"We make a circle linking the child we once were, all those decades ago, with the child who will read our stories. It never ceases to amaze me that we are able to do that. Most adult novels, except for really major works, have a relatively short life; they go out of print as they go out of fashion. But a good children’s book can go on for decades and decades; that circle of connection keeps sparking and resparking like an electric circuit, linking the reading child’s imagination with the book written before he or she was born. Linking the child of today with the child that we, the writers, used to be."
When I was a child, I remember one of the first grade teachers at my school saying that she was "29 and holding" when she was asked her age. It was something that I would hear over and over during the years (mostly, from other school teachers. Is this because they are asked by their students so much?). I never really stopped to wonder why they picked 29 as their holding place for age.
Today, I turn 29. I look back over my twenties because I am nearing the end of the decade and I hear people my age wishing each other "a last great year in your twenties" like it is the beginning of the end. Is there something about being in your thirties and beyond that I don't know about?

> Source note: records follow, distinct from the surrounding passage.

(** * A shallow embedding of src/sparlo-benchmark/benchmark.py

    The benchmark CLI runs a problem through two backends (the polling
    Sparlo API and the synchronous Claude API), appends one row per
    problem to results.csv, and later judges the completed rows.

    Modelling choices (all follow the Python source):
    - JSON values returned by the backends and by the judge are [json];
      a Python dict parsed from JSON is an association list in insertion
      order (keys are unique in the dicts that occur).  Floats are not
      modelled: numbers are integers.
    - An in-memory CSV row (a [dict] produced by [csv.DictReader] and then
      mutated) is a [gmap string json]; a row on disk is the list of its
      45 cell strings, in the order of [CSV_COLUMNS].  Reading and writing
      the CSV text itself (quoting) is taken to be lossless.
    - Wall-clock time is a natural number of time units measured from the
      start of the call; the backends decide how long each request takes.
    - Python exceptions are the [Err] case of [result].  Console output
      ([click.echo]) is recorded only in the poll loop, where the spec
      speak about it. *)

From stdpp Require Import base list gmap strings pretty.
From Stdlib Require Import Ascii Recdef.

Open Scope string_scope.
Local Set Warnings "-missing-scheme,-register-all,-abstract-large-number,-funind-cannot-define-graph,-funind-cannot-build-inversion".

(** ** Python values and exceptions *)

Inductive json : Type :=
| JNull
| JBool (b : bool)
| JInt (z : Z)
| JStr (s : string)
| JArr (l : list json)
| JObj (kvs : list (string * json)).

(** A raised Python exception: its class name and [str(e)]. *)
Record exn := Exn { exn_type : string; exn_msg : string }.

Inductive result (A : Type) : Type :=
| Ok (a : A)
| Err (e : exn).
Arguments Ok {A} a.
Arguments Err {A} e.
(** * cursor-acp: the Cursor-to-ACP adapter, embedded and verified

    A shallow embedding of [src/internal/cursor-agent.ts]: the event mapper
    [mapCursorEventToAcp] with the tool classifiers it calls, the line
    handler and finaliser of [prompt], and the session verbs of
    [CursorAcpAgent].

    Conventions of the embedding.
    - A JavaScript value that comes out of [JSON.parse] is a [value]. A number
      is an integer [Z]: [VNum n] is the Number value of [n], which is [n]
      itself when a double holds it, as it does every integer below 2^53 in
      magnitude, and otherwise the double nearest to [n], as [JSON.parse]
      reads the literal. [NumberToString] prints it as [Number::toString]
      does: the decimal digits of a safe integer, the shortest digits that
      read back as the same double above, exponent notation from 10^21 on.
      Numbers with a fractional part have no value in the model; the
      negative zero prints and tests as zero does.
    - A string is a [string]; each character stands for one UTF-16 code unit,
      so the model covers strings whose code units are below 256. Length,
      [startsWith], [slice] and [trim] work per code unit as in the source.
    - An object is the list of its own properties in the order [Object.keys]
      enumerates them; a property read takes the first entry of that name.
    - A computation that can throw returns a [completion]. *)

From Stdlib Require Import ZArith Ascii String.
From stdpp Require Import gmap strings pretty.

Set Warnings "-register-all".

Open Scope string_scope.
Open Scope Z_scope.

(** ** JavaScript values *)

Inductive value : Type :=
| VUndef
| VNull
| VBool (b : bool)
| VNum (n : Z)
| VStr (s : string)
| VArr (elems : list value)
| VObj (props : list (string * value)).

(** ** Completions: a normal result or a thrown exception *)

Inductive exn : Type :=
| TypeError
| Error (msg : string).

Inductive completion (A : Type) : Type :=
| Normal (a : A)
| Throw (e : exn).

Arguments Normal {A} a.
Arguments Throw {A} e.

Global Instance completion_ret : MRet completion := fun A a => Normal a.
Global Instance completion_bind : MBind completion := fun A B f c =>
  match c with
  | Normal a => f a
  | Throw e => Throw e
  end.

(** [try { return c } catch { return h }] *)
Definition tryCatch {A : Type} (c : completion A) (h : A) : A :=
  match c with
  | Normal a => a
  | Throw _ => h
  end.

(** ** Primitive operations on values *)

(** [!!v] *)
Definition truthy (v : value) : bool :=
  match v with
  | VUndef | VNull => false
  | VBool b => b
  | VNum n => negb (n =? 0)
  | VStr s => negb (String.eqb s "")
  | VArr _ | VObj _ => true
  end.

(** [v === undefined || v === null] *)
Definition nullish (v : value) : bool :=
  match v with
  | VUndef | VNull => true
  | _ => false
  end.

(** [a ?? b], for a right operand that cannot throw *)
Definition coalesce (a b : value) : value := if nullish a then b else a.

Infix "??" := coalesce (at level 40, left associativity).

(** [typeof v === "string"], [typeof v === "number"], [Array.isArray(v)] *)
Definition isString (v : value) : bool :=
  match v with VStr _ => true | _ => false end.
Definition isNumber (v : value) : bool :=
  match v with VNum _ => true | _ => false end.
Definition isArray (v : value) : bool :=
  match v with VArr _ => true | _ => false end.

(** [v === s] for a string literal [s] *)
Definition isStr (v : value) (s : string) : bool :=
  match v with VStr t => String.eqb t s | _ => false end.

Fixpoint assoc (k : string) (ps : list (string * value)) : value :=
  match ps with
  | [] => VUndef
  | (k', v) :: r => if String.eqb k k' then v else assoc k r
  end.

Fixpoint hasOwn (k : string) (ps : list (string * value)) : bool :=
  match ps with
  | [] => false
  | (k', _) :: r => String.eqb k k' || hasOwn k r
  end.

(** A property name that is a canonical array index: ["0"], or decimal digits
    without a leading zero. *)
Fixpoint digitsToN (acc : N) (s : string) : option N :=
  match s with
  | EmptyString => Some acc
  | String c r =>
      let d := N_of_ascii c in
      if ((48 <=? d) && (d <=? 57))%N then digitsToN (10 * acc + (d - 48))%N r
      else None
  end.

Definition arrayIndex (k : string) : option nat :=
  match k with
  | EmptyString => None
  | String "0"%char EmptyString => Some 0%nat
  | String "0"%char _ => None
  | _ => N.to_nat <$> digitsToN 0%N k
  end.
(** X18.  [createUniqueUsername] returns exactly when a base username is
    given and its length, in UTF-16 code units as [.length] counts them, is
    at most 35, and then returns the base with the UUID appended unchanged:
    the base is a prefix of the result and the result is never longer than
    35 code units plus the UUID.  Without a base it fails with
    ERROR_INVALID_ARGUMENT, with a longer base with ERROR_USERNAME_LENGTH. *)
Theorem createUniqueUsername_appends_uuid_to_short_base uuid base :
  (forall name,
      createUniqueUsername uuid base = Normal name
      <-> exists b, base = Some b /\ (jsLength b <= 35)%nat
                    /\ name = String.append b uuid)
  /\ (forall name,
        createUniqueUsername uuid base = Normal name ->
        (jsLength name <= 35 + jsLength uuid)%nat
        /\ exists b, base = Some b /\ String.prefix b name = true)
  /\ (base = None ->
      createUniqueUsername uuid base
      = Throw (ThrownError (newError
          "ERROR_INVALID_ARGUMENT: Expected a value for baseUsername but got undefined")))
  /\ (forall b, base = Some b -> (35 < jsLength b)%nat ->
        createUniqueUsername uuid base
        = Throw (ThrownError (newError
            "ERROR_USERNAME_LENGTH: Username can not be longer than 35 chars to keep room for appending a UUID"))).
Proof.
  assert (Hiff : forall name,
      createUniqueUsername uuid base = Normal name
      <-> exists b, base = Some b /\ (jsLength b <= 35)%nat
                    /\ name = String.append b uuid).
  { intros name. unfold createUniqueUsername. cbv zeta.
    destruct base as [b|].
    - destruct (35 <? jsLength b)%nat eqn:Hl.
      + apply Nat.ltb_lt in Hl. split; [discriminate |].
        intros (b' & [= <-] & Hle & _). lia.
      + apply Nat.ltb_ge in Hl. split.
        * intros [= <-]. exists b. auto.
        * intros (b' & [= <-] & _ & ->). reflexivity.
    - split; [discriminate | intros (b & H & _); discriminate H]. }
  split; [exact Hiff |]. split; [| split].
  - intros name H. apply Hiff in H as (b & -> & Hle & ->).
    rewrite jsLength_append. split; [lia |].
    exists b. split; [reflexivity | apply ValidatorFacts.prefix_append].
  - intros ->. reflexivity.
  - intros b -> Hl. unfold createUniqueUsername. cbv zeta.
    apply Nat.ltb_lt in Hl. rewrite Hl. reflexivity.
Qed.

Section WithStripAnsi.
Variable stripAnsi : string -> string.

(** X19.  [pad] never truncates and never pads a cell that is wide enough:
    the cell is a prefix of the result, exactly the missing number of
    spaces is appended, and a cell whose visible width is at least the
    requested one comes back unchanged; widths are lengths in UTF-16 code
    units, as [.length] counts them.  If stripping ANSI codes leaves
    appended spaces alone, the visible width of the result is the larger of
    the requested width and the cell's own visible width. *)
Theorem pad_fills_up_to_the_visible_width s len :
  let visible := Z.of_nat (jsLength (stripAnsi s)) in
  String.prefix s (pad stripAnsi s len) = true
  /\ jsLength (pad stripAnsi s len)
     = (jsLength s + Z.to_nat (len - visible))%nat
  /\ ((len <= visible)%Z -> pad stripAnsi s len = s)
  /\ ((forall t n, stripAnsi (String.append t (spaces n))
                   = String.append (stripAnsi t) (spaces n)) ->
      Z.of_nat (jsLength (stripAnsi (pad stripAnsi s len)))
      = Z.max len visible).
Proof.
  cbv zeta. unfold pad. cbv zeta.
  set (visible := Z.of_nat (jsLength (stripAnsi s))).
  split; [apply ValidatorFacts.prefix_append |].
  split.
  { rewrite jsLength_append, jsLength_spaces. f_equal. lia. }
  split.
  { intros Hle. replace (Z.to_nat (Z.max 0 (len - visible))) with 0%nat by lia.
    apply append_empty. }
  intros Hstrip. rewrite Hstrip, jsLength_append, jsLength_spaces.
  fold visible. lia.
Qed.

I am enjoying my twenties. So many wonderful things have happened and I wouldn't replace the good or the bad. There is a better sense of security and happiness that I am becoming more content with over time. I am learning more about myself, and instead of feeling rushed, I have learned to enjoy the moment that I live a bit more. There has been a sense of urgency in my life to get things accomplished, but why do we have to accomplish everything in the early part of our life? What will there be to look forward to?
I am not going to tell people that I am "29 and holding" now or ever. I am going to stick by my age and still act like a child at heart.
Now that I reflect, would be better if I tell people I am "9 and holding"?